***** Records for this exercise *****

Lemma init_sender_same a p :
  pending (init_sender a p) = pending p /\ byHash (init_sender a p) = byHash p /\
  maxTxs (init_sender a p) = maxTxs p /\ maxTxsPerAddress (init_sender a p) = maxTxsPerAddress p /\
  minGasPrice (init_sender a p) = minGasPrice p /\
  (forall k n, at_nonce (byAddress (init_sender a p)) k n = at_nonce (byAddress p) k n) /\
  (forall k n, has_reservation (nonceReservations (init_sender a p)) k n <->
     has_reservation (nonceReservations p) k n) /\
  (forall k m, byAddress (init_sender a p) !! k = Some m -> m = ∅ \/ byAddress p !! k = Some m) /\
  is_Some (byAddress (init_sender a p) !! a) /\ is_Some (nonceReservations (init_sender a p) !! a).
Proof.
  unfold init_sender, at_nonce, has_reservation.
  destruct (nonceReservations p !! a) as [rs|] eqn:Hr; simpl;
    destruct (byAddress p !! a) as [m|] eqn:Hm; simpl; rewrite ?Hr, ?Hm, ?lookup_insert_eq;
    split_and!; try done; eauto; intros k;
    destruct (decide (a = k)) as [<-|]; rewrite ?lookup_insert_eq, ?lookup_insert_ne by done;
    rewrite ?Hr, ?Hm; naive_solver.
Qed.

Lemma init_sender_ok a p : pool_ok p -> pool_ok (init_sender a p).
Proof.
  intros Hok. pose proof (ok_positive p Hok) as H0. destruct (init_sender_same a p) as (Hp & Hh & _ & Hmax & _ & Hat & Hres & Hby & _).
  split.
  - intros id tx. unfold pending_tx. rewrite Hp, Hh, Hat. apply (ok_pending p Hok).
  - intros h tx. unfold pending_tx. rewrite Hp, Hh. apply (ok_hash p Hok).
  - intros k n tx. unfold pending_tx. rewrite Hp, Hat. apply (ok_address p Hok).
  - intros k n. rewrite Hres, Hat. apply (ok_reserved p Hok).
  - intros k m [->|Hm]%Hby; rewrite Hmax; [rewrite map_size_empty; lia|]. by apply (ok_limit p Hok k).
  - by rewrite Hmax.
Qed.

(** ** Eviction *)

Section Eviction.
Context `{MapOrder}.

Lemma entries_elem p e : e ∈ entries p <-> exists id, pending p !! id = Some e.
Proof.
  unfold entries. rewrite list_elem_of_omap. split.
  - intros (id & _ & He). eauto.
  - intros [id He]. exists id. split; [|done]. apply map_order_elem, elem_of_dom. eauto.
Qed.

Lemma cheapest_spec es : forall best,
  (forall tx v, best = Some (tx, v) -> v = price tx) ->
  match foldl (fun best e =>
    let currentPriceBig := price (e_Transaction e) in
    match best with
    | None => Some (e_Transaction e, currentPriceBig)
    | Some (_, lowest) =>
        if currentPriceBig <? lowest then Some (e_Transaction e, currentPriceBig) else best
    end) best es with
  | Some (tx, v) => v = price tx /\ ((exists e, e ∈ es /\ e_Transaction e = tx) \/ best = Some (tx, v)) /\
      (forall e, e ∈ es -> v <= price (e_Transaction e)) /\
      (forall tx' v', best = Some (tx', v') -> v <= v')
  | None => best = None /\ es = []
  end.
Proof.
  induction es as [|e es IH]; intros best Hb; simpl.
  { destruct best as [[tx v]|]; [|done]. split_and!; [by apply Hb|by right|set_solver|naive_solver lia]. }
  match goal with |- match foldl _ ?b _ with _ => _ end =>
    assert (Hb' : forall tx v, b = Some (tx, v) -> v = price tx);
    [|specialize (IH b Hb'); destruct (foldl _ b es) as [[tx v]|] eqn:Hf] end.
  - intros tx v. destruct best as [[tx0 v0]|]; [|naive_solver]. case_if; naive_solver.
  - destruct IH as (Hv & Hsrc & Hall & Hbest). split_and!; [done| | |].
    + destruct Hsrc as [(e' & ? & ?)|Heq]; [left; exists e'; set_solver|].
      destruct best as [[tx0 v0]|]; [case_if; [|by right]|]; left; exists e; simplify_eq; set_solver.
    + intros e' [->|He']%elem_of_cons; [|by apply Hall].
      destruct best as [[tx0 v0]|]; [|by eapply Hbest]. case_if; [by eapply Hbest|].
      zbool. etransitivity; [by eapply Hbest|done].
    + intros tx' v' ->. case_if; zbool; [|by eapply Hbest].
      specialize (Hbest _ _ eq_refl). lia.
  - destruct IH as [IH _]. destruct best as [[tx0 v0]|]; [case_if|]; done.
Qed.

(** Making room: nothing when there is some, otherwise the cheapest pending
    transaction goes if the new one pays more. *)
Lemma make_room_cases tx p :
  pool_ok p ->
  let n := Z.of_nat (size (pending p)) in
  (n < maxTxs p /\ make_room tx p = (Ok tt, p)) \/
  (maxTxs p <= n /\ make_room tx p = (Err PoolFull, p) /\
   (forall id t, pending_tx p id = Some t -> price tx <= price t)) \/
  (maxTxs p <= n /\ exists t, pending_tx p (tx_Id t) = Some t /\ price t < price tx /\
   (forall id t', pending_tx p id = Some t' -> price t <= price t') /\
   make_room tx p = (Ok tt, removeInternal t p)).
Proof.
  intros Hok n. unfold make_room. fold n.
  destruct (Z.leb_spec (maxTxs p) n) as [Hfull|]; [right|by left].
  unfold evictLowestGasPrice, cheapest.
  pose proof (cheapest_spec (entries p) None ltac:(done)) as Hc.
  assert (Hin : forall id t, pending_tx p id = Some t -> exists e, e ∈ entries p /\ e_Transaction e = t).
  { intros id t (e & He & ->)%fmap_Some. exists e. split; [|done]. apply entries_elem. eauto. }
  destruct (foldl _ None (entries p)) as [[t v]|] eqn:Hf.
  - destruct Hc as (-> & [(e & He & <-)|?] & Hall & _); [|done]. fold (price tx).
    assert (Hmin : forall id t', pending_tx p id = Some t' -> price (e_Transaction e) <= price t').
    { intros id t' (e' & He' & <-)%Hin. auto. }
    destruct (Z.ltb_spec (price (e_Transaction e)) (price tx)) as [Hlt|Hge].
    + right. split; [done|]. exists (e_Transaction e). split_and!; try done.
      apply entries_elem in He as [id He].
      assert (Hp : pending_tx p id = Some (e_Transaction e)) by (unfold pending_tx; by rewrite He).
      by destruct (ok_pending p Hok _ _ Hp) as [-> _].
    + left. split_and!; try done. intros id t' Ht'. specialize (Hmin id t' Ht'). lia.
  - destruct Hc as [_ Hnil]. left. split_and!; try done.
    intros id t (e & He & _)%Hin. rewrite Hnil in He. set_solver.
Qed.
End Eviction.

(** ** Adding *)

Definition committed (tx : Transaction) (now : Z) (rs : gset Z) (m : gmap Z Transaction) (p : Pool)
    : Pool :=
  MkPool (<[tx_Id tx := MkEntry tx now]> (pending p))
    (<[tx_From tx := <[tx_Nonce tx := tx]> m]> (byAddress p))
    (<[tx_Hash tx := tx]> (byHash p))
    (<[tx_From tx := {[tx_Nonce tx]} ∪ rs]> (nonceReservations p))
    (shardID p) (totalShards p) (maxTxs p) (minGasPrice p) (maxTxsPerAddress p)
    (i64 (totalAdded p + 1)) (totalRemoved p).

Lemma commit_run tx now p rs m :
  nonceReservations p !! tx_From tx = Some rs -> byAddress p !! tx_From tx = Some m ->
  commit_tx tx now p = (Ok tt, committed tx now rs m p).
Proof.
  intros Hr Hm. unfold commit_tx, reserve, index_by_address, mbind, GoM_bind, modify.
  rewrite Hr. simpl. by rewrite Hm.
Qed.

Lemma commit_panic tx now p :
  nonceReservations p !! tx_From tx = None -> commit_tx tx now p = (Panic, p).
Proof. intros Hr. unfold commit_tx, reserve, mbind, GoM_bind. by rewrite Hr. Qed.

Lemma committed_pending tx now rs m p id :
  pending_tx (committed tx now rs m p) id = if decide (id = tx_Id tx) then Some tx else pending_tx p id.
Proof.
  unfold pending_tx. simpl. case_decide; [subst; by rewrite lookup_insert_eq|].
  by rewrite lookup_insert_ne.
Qed.

Lemma committed_at tx now rs m p a n :
  byAddress p !! tx_From tx = Some m ->
  at_nonce (byAddress (committed tx now rs m p)) a n =
  if decide (a = tx_From tx /\ n = tx_Nonce tx) then Some tx else at_nonce (byAddress p) a n.
Proof.
  intros Hm. unfold at_nonce. simpl. destruct (decide (a = tx_From tx)) as [->|].
  - rewrite lookup_insert_eq, Hm. simpl. destruct (decide (n = tx_Nonce tx)) as [->|].
    + by rewrite decide_True, lookup_insert_eq by done.
    + by rewrite decide_False, lookup_insert_ne by naive_solver.
  - by rewrite lookup_insert_ne, decide_False by naive_solver.
Qed.

Lemma committed_ok tx now rs m p :
  pool_ok p -> pending_tx p (tx_Id tx) = None -> byHash p !! tx_Hash tx = None ->
  at_nonce (byAddress p) (tx_From tx) (tx_Nonce tx) = None ->
  nonceReservations p !! tx_From tx = Some rs -> byAddress p !! tx_From tx = Some m ->
  Z.of_nat (size m) < maxTxsPerAddress p -> pool_ok (committed tx now rs m p).
Proof.
  intros Hok Hid Hh Hat Hr Hm Hsz. split.
  - intros id t. rewrite committed_pending. case_decide as Hd.
    + intros [= <-]. split_and!; [done|by apply lookup_insert_eq|].
      rewrite committed_at by done. by rewrite decide_True.
    + intros Ht. destruct (ok_pending p Hok _ _ Ht) as (<- & Hth & Hta). split_and!; [done| |].
      * simpl. rewrite lookup_insert_ne; [done|]. congruence.
      * rewrite committed_at by done. rewrite decide_False; [done|]. intros [Hf Hn].
        rewrite Hf, Hn in Hta. congruence.
  - intros h t. simpl. destruct (decide (h = tx_Hash tx)) as [->|].
    + rewrite lookup_insert_eq. intros [= <-]. rewrite committed_pending. by rewrite decide_True.
    + rewrite lookup_insert_ne by done. intros Ht. destruct (ok_hash p Hok _ _ Ht) as [<- Hp].
      rewrite committed_pending, decide_False; [done|]. congruence.
  - intros a n t. rewrite committed_at by done. case_decide as Hd.
    + intros [= <-]. rewrite committed_pending. destruct Hd as [-> ->]. by rewrite decide_True.
    + intros Ht. destruct (ok_address p Hok _ _ _ Ht) as (<- & <- & Hp).
      rewrite committed_pending, decide_False; [done|]. congruence.
  - intros a n. rewrite committed_at by done. unfold has_reservation. simpl.
    destruct (decide (a = tx_From tx)) as [->|].
    + rewrite lookup_insert_eq. simpl. destruct (decide (n = tx_Nonce tx)) as [->|].
      * rewrite decide_True by done. set_solver.
      * rewrite decide_False by naive_solver. rewrite <-(ok_reserved p Hok).
        unfold has_reservation. rewrite Hr. simpl. set_solver.
    + rewrite lookup_insert_ne, decide_False by naive_solver. apply (ok_reserved p Hok).
  - intros a s. simpl. destruct (decide (a = tx_From tx)) as [->|].
    + rewrite lookup_insert_eq. intros [= <-]. unfold at_nonce in Hat. rewrite Hm in Hat.
      rewrite map_size_insert_None by done. lia.
    + rewrite lookup_insert_ne by done. apply (ok_limit p Hok).
  - apply (ok_positive p Hok).
Qed.

Section Adding.
Context `{MapOrder} (Keccak256 : list byte -> list byte).
Context (lookup : option (string -> outcome am_err Account)).

(** What a call that gets as far as making room has passed. *)
Definition admitted (tx : Transaction) (p : Pool) : Prop :=
  validateTransactionForPool Keccak256 tx p = Ok tt /\
  pending_tx p (tx_Id tx) = None /\ byHash p !! tx_Hash tx = None /\
  at_nonce (byAddress p) (tx_From tx) (tx_Nonce tx) = None /\
  Z.of_nat (size (default ∅ (byAddress p !! tx_From tx))) < maxTxsPerAddress p /\
  validateTotalPendingBalance lookup (tx_From tx) tx (init_sender (tx_From tx) p) = Ok tt.

Lemma init_sender_default a p :
  default ∅ (byAddress (init_sender a p) !! a) = default ∅ (byAddress p !! a).
Proof.
  unfold init_sender. destruct (nonceReservations p !! a); simpl;
    (destruct (byAddress p !! a) as [m|] eqn:Hm; simpl; [by rewrite Hm|by rewrite lookup_insert_eq]).
Qed.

*****

Assigned task
Find where the line with "End Eviction." sits in the material above, then copy exactly from it through the line with "MkPool (<[tx_Id tx". Add no other line.

Solution for this exercise
End Eviction.

(** ** Adding *)

Definition committed (tx : Transaction) (now : Z) (rs : gset Z) (m : gmap Z Transaction) (p : Pool)
    : Pool :=
  MkPool (<[tx_Id tx := MkEntry tx now]> (pending p))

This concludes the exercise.